PROVIDED INFORMATION:
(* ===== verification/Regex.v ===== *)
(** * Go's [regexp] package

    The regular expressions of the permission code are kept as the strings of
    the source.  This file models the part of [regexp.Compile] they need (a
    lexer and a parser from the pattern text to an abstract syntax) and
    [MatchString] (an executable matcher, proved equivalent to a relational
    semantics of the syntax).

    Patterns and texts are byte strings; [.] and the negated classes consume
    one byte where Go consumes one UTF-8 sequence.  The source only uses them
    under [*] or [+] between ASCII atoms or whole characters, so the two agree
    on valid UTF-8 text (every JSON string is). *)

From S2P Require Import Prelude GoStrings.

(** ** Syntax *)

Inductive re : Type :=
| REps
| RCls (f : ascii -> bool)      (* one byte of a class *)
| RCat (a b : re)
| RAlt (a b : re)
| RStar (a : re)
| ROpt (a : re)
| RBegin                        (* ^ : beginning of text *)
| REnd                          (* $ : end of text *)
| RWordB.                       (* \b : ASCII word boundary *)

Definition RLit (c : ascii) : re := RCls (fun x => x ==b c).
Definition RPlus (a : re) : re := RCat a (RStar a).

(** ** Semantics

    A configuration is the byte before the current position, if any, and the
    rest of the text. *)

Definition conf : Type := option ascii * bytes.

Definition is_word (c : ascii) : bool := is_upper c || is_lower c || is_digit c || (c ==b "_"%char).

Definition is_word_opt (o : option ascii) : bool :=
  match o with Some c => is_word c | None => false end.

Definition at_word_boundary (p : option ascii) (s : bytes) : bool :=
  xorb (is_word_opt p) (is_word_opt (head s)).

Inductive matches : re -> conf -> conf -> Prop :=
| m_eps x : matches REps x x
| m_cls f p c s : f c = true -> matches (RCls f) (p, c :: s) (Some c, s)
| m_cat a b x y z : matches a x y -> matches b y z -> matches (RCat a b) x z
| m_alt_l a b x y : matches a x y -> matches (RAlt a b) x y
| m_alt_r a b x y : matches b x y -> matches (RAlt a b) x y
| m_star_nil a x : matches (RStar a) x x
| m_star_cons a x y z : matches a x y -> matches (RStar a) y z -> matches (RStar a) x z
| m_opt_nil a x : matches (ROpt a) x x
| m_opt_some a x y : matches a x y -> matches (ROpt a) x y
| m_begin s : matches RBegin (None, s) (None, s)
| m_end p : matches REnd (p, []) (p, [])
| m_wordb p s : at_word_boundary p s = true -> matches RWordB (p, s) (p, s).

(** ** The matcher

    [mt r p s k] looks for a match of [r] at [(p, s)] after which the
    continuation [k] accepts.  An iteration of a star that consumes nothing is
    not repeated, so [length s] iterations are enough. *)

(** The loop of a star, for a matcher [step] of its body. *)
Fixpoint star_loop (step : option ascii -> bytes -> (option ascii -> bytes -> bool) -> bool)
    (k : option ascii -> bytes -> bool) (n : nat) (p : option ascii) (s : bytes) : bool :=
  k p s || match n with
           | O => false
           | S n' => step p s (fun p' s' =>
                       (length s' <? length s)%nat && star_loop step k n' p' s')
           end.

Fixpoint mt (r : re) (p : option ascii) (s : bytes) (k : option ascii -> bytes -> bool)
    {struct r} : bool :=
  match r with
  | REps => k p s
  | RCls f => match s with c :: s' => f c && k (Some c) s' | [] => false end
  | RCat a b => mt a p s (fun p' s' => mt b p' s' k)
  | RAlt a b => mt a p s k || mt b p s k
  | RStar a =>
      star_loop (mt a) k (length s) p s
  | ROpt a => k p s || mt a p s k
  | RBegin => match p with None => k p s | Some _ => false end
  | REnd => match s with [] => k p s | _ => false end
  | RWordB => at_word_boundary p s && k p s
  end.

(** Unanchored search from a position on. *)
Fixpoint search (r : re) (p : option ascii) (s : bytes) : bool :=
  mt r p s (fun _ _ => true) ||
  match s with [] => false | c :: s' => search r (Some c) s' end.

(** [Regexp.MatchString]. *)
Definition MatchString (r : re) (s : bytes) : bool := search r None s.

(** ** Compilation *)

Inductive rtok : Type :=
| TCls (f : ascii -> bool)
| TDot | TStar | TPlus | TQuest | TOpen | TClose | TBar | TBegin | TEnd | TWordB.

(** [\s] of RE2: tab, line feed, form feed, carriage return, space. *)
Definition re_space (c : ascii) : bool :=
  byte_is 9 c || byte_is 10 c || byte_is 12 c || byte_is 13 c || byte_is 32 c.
---
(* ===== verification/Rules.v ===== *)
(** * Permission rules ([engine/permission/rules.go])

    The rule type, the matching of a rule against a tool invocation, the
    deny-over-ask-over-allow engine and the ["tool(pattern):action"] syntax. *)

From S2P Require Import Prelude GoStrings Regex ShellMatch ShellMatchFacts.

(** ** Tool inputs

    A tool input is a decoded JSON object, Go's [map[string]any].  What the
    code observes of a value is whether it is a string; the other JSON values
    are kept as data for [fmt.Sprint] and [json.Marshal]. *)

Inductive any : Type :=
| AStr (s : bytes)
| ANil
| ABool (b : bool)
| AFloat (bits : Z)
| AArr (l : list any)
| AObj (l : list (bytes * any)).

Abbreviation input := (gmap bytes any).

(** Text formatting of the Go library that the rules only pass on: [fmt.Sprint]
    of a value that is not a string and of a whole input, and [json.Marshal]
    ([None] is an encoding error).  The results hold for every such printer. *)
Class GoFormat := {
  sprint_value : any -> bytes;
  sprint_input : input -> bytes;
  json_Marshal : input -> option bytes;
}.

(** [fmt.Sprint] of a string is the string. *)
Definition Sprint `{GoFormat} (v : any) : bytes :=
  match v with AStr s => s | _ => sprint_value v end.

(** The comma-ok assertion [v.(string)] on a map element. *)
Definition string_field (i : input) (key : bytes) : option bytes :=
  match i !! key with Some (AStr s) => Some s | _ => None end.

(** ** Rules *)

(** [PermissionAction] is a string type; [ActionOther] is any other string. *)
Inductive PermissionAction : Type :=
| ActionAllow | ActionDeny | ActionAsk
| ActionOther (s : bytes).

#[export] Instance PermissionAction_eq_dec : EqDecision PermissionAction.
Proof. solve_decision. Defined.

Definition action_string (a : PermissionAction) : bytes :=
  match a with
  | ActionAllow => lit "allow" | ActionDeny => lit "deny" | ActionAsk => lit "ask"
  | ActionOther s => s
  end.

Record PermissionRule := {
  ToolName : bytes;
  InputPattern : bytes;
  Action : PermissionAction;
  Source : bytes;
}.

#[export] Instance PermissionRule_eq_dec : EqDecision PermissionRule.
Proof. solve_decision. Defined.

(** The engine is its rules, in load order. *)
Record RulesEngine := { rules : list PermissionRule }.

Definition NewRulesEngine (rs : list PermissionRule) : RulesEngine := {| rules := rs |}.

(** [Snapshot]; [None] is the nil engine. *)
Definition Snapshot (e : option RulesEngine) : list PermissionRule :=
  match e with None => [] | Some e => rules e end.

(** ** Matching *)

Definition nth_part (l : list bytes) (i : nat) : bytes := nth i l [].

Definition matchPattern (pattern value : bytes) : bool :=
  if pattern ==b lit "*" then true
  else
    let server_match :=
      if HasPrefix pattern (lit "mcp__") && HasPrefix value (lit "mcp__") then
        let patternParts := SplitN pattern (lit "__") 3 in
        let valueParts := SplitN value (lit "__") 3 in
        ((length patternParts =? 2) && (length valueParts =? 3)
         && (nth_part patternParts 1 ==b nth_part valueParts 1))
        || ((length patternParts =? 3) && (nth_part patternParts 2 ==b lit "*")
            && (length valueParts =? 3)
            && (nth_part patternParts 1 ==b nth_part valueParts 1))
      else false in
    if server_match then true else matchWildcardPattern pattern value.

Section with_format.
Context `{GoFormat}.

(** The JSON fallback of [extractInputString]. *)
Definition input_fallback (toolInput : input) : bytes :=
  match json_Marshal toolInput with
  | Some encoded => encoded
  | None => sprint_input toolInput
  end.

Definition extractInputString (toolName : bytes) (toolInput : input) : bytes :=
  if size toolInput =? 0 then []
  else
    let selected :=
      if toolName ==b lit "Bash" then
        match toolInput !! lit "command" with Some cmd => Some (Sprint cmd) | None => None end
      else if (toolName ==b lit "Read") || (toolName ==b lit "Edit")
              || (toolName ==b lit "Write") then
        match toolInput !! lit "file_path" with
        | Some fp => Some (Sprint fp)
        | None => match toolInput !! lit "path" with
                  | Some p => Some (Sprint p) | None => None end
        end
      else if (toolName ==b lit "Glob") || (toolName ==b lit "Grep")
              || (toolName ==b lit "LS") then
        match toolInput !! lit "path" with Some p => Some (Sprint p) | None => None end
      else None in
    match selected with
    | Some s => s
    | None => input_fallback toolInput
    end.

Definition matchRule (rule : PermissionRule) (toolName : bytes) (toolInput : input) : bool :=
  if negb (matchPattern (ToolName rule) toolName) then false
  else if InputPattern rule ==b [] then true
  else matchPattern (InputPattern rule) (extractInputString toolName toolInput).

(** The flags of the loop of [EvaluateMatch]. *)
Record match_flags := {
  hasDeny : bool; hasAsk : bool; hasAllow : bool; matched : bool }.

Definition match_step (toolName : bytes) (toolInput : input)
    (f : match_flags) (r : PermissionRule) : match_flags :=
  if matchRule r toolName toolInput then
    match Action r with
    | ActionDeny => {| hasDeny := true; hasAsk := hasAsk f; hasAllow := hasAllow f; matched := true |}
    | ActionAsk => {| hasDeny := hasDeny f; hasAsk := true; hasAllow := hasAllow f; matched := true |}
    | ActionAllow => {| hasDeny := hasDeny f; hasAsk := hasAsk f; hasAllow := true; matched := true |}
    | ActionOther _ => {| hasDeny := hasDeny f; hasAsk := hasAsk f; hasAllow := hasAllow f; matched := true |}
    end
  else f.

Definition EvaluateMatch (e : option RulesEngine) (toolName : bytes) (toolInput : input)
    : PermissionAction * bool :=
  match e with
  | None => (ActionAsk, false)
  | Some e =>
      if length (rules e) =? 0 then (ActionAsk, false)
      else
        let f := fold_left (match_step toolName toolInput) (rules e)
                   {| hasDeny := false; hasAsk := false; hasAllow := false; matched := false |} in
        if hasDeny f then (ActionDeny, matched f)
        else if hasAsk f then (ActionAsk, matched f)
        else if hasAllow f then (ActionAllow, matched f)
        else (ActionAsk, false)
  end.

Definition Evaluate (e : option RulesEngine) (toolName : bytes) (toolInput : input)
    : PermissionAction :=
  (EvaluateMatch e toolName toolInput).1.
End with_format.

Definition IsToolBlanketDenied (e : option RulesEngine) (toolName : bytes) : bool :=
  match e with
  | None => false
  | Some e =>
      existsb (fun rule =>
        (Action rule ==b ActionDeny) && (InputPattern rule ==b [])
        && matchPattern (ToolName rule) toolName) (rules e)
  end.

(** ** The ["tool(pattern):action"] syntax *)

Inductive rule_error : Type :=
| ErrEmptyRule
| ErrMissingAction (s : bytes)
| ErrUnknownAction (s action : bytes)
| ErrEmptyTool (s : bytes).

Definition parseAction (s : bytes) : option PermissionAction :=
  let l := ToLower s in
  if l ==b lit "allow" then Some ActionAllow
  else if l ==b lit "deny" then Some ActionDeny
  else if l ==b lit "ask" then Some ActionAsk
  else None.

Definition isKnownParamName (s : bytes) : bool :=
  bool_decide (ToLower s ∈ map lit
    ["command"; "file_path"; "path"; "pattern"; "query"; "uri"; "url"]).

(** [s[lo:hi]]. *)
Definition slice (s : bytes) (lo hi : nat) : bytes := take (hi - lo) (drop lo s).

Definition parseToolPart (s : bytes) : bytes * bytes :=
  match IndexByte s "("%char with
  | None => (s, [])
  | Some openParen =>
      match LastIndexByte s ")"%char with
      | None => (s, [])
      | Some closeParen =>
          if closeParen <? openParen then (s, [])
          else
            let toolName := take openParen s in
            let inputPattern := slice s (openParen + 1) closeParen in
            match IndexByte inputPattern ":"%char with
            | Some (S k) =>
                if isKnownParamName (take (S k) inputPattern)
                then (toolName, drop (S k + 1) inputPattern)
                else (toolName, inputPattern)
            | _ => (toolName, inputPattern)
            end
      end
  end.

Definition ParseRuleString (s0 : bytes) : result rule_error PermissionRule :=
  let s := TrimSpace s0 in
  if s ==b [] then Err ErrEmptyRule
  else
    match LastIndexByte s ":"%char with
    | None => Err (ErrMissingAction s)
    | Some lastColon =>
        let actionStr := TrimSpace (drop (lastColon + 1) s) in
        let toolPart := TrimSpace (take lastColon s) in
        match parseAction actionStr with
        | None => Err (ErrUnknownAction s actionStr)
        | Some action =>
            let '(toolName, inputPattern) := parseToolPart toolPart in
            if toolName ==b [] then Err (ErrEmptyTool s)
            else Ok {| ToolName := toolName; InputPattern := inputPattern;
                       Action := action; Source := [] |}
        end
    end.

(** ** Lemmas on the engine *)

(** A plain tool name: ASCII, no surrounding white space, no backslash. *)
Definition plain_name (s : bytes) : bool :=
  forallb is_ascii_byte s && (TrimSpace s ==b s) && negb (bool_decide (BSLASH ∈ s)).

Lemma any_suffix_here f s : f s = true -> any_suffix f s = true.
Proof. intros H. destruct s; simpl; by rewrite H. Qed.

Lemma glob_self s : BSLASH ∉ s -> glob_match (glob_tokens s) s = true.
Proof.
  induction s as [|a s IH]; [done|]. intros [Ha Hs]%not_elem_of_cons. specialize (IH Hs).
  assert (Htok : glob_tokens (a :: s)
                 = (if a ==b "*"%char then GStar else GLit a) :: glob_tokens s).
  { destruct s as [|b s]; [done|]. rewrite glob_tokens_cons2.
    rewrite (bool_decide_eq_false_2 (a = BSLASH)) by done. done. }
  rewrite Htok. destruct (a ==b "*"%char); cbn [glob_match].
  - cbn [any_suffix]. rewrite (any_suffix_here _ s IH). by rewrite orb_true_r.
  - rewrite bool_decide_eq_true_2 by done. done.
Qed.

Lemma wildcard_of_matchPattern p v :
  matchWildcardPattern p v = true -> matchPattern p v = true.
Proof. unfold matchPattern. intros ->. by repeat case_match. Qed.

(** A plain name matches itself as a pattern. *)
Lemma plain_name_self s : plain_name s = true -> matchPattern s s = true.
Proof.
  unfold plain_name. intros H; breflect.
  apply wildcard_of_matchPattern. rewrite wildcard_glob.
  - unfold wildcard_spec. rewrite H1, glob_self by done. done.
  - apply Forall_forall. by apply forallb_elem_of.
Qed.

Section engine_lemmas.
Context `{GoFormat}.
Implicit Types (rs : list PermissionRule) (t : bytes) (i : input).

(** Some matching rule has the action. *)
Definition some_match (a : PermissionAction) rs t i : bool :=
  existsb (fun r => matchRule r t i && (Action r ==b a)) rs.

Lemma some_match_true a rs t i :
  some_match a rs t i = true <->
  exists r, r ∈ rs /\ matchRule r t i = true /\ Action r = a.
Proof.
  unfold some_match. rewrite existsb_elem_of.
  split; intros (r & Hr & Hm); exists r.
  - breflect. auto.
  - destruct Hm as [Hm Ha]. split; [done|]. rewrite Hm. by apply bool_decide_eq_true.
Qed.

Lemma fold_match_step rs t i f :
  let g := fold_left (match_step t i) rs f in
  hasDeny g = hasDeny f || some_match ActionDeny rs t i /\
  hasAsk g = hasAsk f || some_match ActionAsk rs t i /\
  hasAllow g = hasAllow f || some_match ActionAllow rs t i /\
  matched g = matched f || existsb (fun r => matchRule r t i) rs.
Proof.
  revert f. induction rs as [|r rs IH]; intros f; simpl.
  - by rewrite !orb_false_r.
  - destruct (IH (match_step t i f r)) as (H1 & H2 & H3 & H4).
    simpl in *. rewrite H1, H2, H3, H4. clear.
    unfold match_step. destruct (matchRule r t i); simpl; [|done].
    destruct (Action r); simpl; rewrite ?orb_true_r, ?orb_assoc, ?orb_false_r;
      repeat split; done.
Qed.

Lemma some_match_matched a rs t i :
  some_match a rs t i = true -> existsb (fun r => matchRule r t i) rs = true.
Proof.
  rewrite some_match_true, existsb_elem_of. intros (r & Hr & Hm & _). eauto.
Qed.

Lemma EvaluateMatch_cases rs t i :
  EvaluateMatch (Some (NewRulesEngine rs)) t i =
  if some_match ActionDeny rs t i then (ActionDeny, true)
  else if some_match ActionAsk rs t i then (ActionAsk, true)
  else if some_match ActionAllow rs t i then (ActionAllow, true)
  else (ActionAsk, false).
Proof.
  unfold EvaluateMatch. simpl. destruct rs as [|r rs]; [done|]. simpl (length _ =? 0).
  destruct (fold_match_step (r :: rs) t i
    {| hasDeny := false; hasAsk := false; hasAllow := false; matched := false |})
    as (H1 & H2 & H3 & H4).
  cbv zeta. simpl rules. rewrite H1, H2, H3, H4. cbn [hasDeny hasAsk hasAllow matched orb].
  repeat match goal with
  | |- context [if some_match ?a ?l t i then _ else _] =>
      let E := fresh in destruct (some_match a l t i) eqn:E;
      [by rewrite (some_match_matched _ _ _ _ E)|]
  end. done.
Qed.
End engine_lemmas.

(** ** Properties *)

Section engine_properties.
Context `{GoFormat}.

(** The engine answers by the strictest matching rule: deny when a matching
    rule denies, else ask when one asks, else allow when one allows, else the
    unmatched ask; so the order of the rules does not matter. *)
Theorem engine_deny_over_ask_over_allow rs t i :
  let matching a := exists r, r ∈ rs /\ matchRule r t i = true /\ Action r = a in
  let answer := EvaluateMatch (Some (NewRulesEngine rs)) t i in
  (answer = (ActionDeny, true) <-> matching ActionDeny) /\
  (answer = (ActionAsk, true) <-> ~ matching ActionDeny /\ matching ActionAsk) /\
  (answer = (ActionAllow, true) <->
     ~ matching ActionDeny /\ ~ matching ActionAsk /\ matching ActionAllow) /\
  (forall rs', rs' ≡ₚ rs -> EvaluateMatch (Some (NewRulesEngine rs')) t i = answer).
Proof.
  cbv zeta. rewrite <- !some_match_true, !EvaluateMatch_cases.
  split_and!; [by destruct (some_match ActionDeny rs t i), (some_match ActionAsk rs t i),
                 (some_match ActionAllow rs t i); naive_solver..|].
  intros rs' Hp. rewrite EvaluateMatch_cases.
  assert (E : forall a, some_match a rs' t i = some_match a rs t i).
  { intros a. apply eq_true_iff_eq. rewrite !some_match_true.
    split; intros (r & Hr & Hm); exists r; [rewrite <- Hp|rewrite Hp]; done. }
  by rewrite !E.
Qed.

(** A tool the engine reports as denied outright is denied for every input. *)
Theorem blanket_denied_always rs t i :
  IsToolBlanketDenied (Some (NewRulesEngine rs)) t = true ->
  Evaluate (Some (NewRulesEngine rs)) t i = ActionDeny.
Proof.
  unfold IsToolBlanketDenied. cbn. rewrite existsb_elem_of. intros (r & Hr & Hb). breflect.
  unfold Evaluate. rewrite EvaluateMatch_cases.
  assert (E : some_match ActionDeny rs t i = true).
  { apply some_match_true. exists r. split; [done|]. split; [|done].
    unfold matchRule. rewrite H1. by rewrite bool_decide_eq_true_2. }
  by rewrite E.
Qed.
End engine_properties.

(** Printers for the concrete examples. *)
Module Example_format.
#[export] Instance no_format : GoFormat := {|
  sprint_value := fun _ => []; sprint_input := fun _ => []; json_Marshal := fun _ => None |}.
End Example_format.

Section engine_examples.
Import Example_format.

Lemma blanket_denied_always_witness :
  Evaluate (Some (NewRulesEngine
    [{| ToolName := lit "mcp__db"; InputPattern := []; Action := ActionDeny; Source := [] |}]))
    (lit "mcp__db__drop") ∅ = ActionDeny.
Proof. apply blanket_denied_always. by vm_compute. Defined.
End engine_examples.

PROBLEM DETAILS: Extract from the data every line where "list" shows up.

RESULT OF THE TASK:
| AArr (l : list any)
| AObj (l : list (bytes * any)).
Record RulesEngine := { rules : list PermissionRule }.
Definition NewRulesEngine (rs : list PermissionRule) : RulesEngine := {| rules := rs |}.
Definition Snapshot (e : option RulesEngine) : list PermissionRule :=
Definition nth_part (l : list bytes) (i : nat) : bytes := nth i l [].
Implicit Types (rs : list PermissionRule) (t : bytes) (i : input).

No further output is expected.